Since we have non tangle dimension upper limits, we should exclude them into accuracy or multiple on layers, however, accuracy on in/output has upper bounds to describe the function enough or not, so the only the secure way to exclude the information amount is multiple on layers, this don't touch any extensions of the calculation however this also has the limits.

So heavy tuned functions, we have upper function data amount limit around 2peta or so because 16 depth 3 color tree has so. This is the case we make the hypothesis in/out/internal status is completely separable and tanglement can be calculated in the tangled form. However, the hypothesis we make includes each in/out/internal status tanglement causes information amount of them can be broken. So the hypothesis of such of them also makes the hypothesis uniqueness of the each in/out/internal status pillars and only refers unique 3 of the pillar they stands on. In general, such hypothesis can fails if the subject on them is not unique existance.

So with above, heavy tuned function only with in/output without any internal status with start, the upper bound of them are 19683 (around 20k) functions with uniqueness of the whole on input with input tangling. (output only depends on f and input, so it's unique on raw meaning). So with such amount of the input information, we need to code amount up to 20k or so. This is around 2500 of 8 bit numerators we need on the model. If we apply this on the image, we need around 29px x 29px on each pixel with 3 term on image prediction nor 833px height on image extend prediction. Either, only one image, 50px x 50px upper limit.

Any functions with heavy tuned has up to 9 to 12 variables. This is because 4 variables for each variable on in/out/states they should be separated. Because we only need 3+1 variables on non uniqueness of the one function, however, we also need the some large dimension parameters on compress/decompress function theirselves. However, this description also have a domain they have some of the sets of multiple viewpoints on each of in/out/states.

In addition to this, this is we cannot describe as a function of f, however, some of the probability based functions have up to 16 variables because of hidden state part. However, 16 variables is too large not to tangle in raw.

This is because: f-output can have f-input and f-state based external pillars dependant external pillar and hidden part might not have combination-consistensy pillar because they're at most 15 variables in raw index meaning. (However, they're at most 4 variables in the bitpattern flag meaning.). So if the hidden part case the f treats, the upper bound number of f variables also might be 12.

In the form p1 and randtools treats the input as finite accuracy fixed point number but aligns on last of the function, so around middle part of the function could be broken as some of discontinuity. So the concrete method to have correct result cannot reduce or omit some of the loop number or algorithm topology as to be a Lie algebraic continuity.

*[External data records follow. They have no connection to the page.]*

(** * Rules engine of the battleship game server

    A shallow embedding of three source files of the game server:

    - [models/match.instance.ts]: the pairing of two players (module
      [MatchInstance]);
    - [validations.ts]: the validation of a ship placement payload and the
      loss predicate (module [Validations]);
    - [cloud-events/index.ts]: the outbound notifications (module
      [CloudEvents]).

    JavaScript values are modelled as the code uses them: strings as [string],
    an optional property as [option], integral numbers as [Z] with [NaN] made
    explicit where the code can produce it, arrays as lists that grow when
    written past their end, objects used as maps as association lists in key
    order, exceptions as the left summand of a result type. *)

From Stdlib Require Import ZArith Ascii String List Lia.
From stdpp Require Import base tactics option list numbers strings.

Local Open Scope string_scope.
Local Open Scope Z_scope.
Local Open Scope list_scope.

(** ** Players

    [models/player.ts] is not among the sources. The code under study only
    calls [getUUID] and [getShipPositionData] on a player. *)

(** One cell of a player's ship as the game loop records it. *)
Record CellData := { cell_origin : Z * Z; hit : bool }.

(** A ship of a player once its cells are tracked. *)
Record PlayerShip := { ship_type : string; cells : list CellData }.

(** Modelled from the spec: class [Player] of [models/player.ts] is missing;
    a player carries an identity and a hit record, which is absent until a
    placement was accepted. The hit record is an object keyed by ship type:
    an association list in key order. *)
Record Player := {
  player_uuid : string;
  player_ships : option (list (string * PlayerShip))
}.

Definition getUUID (p : Player) : string := player_uuid p.
Definition getShipPositionData (p : Player) := player_ships p.

(** ** models/match.instance.ts *)

Module MatchInstance.

(** The fields of the class; [playerB] is the optional one. [uuid] is the
    field of the base class [Model]. *)
Record t := Build {
  uuid : string;
  playerA : string;
  playerB : option string;
  ready : bool
}.

(** Modelled from the spec: the base class [Model] of [models/model.ts] is
    missing; its constructor keeps the identifier it is given and takes a
    generated one ([fresh]) otherwise. *)
Definition Model_uuid (fresh : string) (given : option string) : string :=
  default fresh given.

(** [constructor(playerA, playerB?, ready = false, uuid?)] *)
Definition new (fresh : string) (a : string) (b : option string)
    (rdy : option bool) (u : option string) : t :=
  {| uuid := Model_uuid fresh u;
     playerA := a;
     playerB := b;
     ready := default false rdy |}.

(** The plain data form of a match ([MatchInstanceData]). *)
Record Data := {
  d_uuid : string;
  d_ready : bool;
  d_playerA : string;
  d_playerB : option string
}.

(** [static from(data)] *)
Definition from (fresh : string) (d : Data) : t :=
  new fresh (d_playerA d) (d_playerB d) (Some (d_ready d)) (Some (d_uuid d)).

(** Truthiness of a string, and of an optional string: the empty string and
    [undefined] are falsy. *)
Definition truthy (s : string) : bool :=
  match s with EmptyString => false | _ => true end.

Definition truthy_opt (s : option string) : bool :=
  match s with Some s => truthy s | None => false end.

So if this condition is true for our observations, some of the continuity concerns some of the observation.

This repository has NO materialized implementation. There exists huge fields they have important materials.

We cram the scrapped delusion which all the things we want supported by computer for now into Control directory (can be different from yours). Some of the future, this categorize can be changed.

2023/08/10. 2023/08/10 fix some. 2024/04/09 fix some. add general tips. 2024/04/11 syntax is concrete in first try. might be changed from some implementation simplify constarints. 2024/04/15 update readme. 2024/04/20 add tips on layers. 2024/05/16 try to include auditing perspective, however, we don't know how to do them now (might be only the way is to compress some well written libraries as the descriptions only).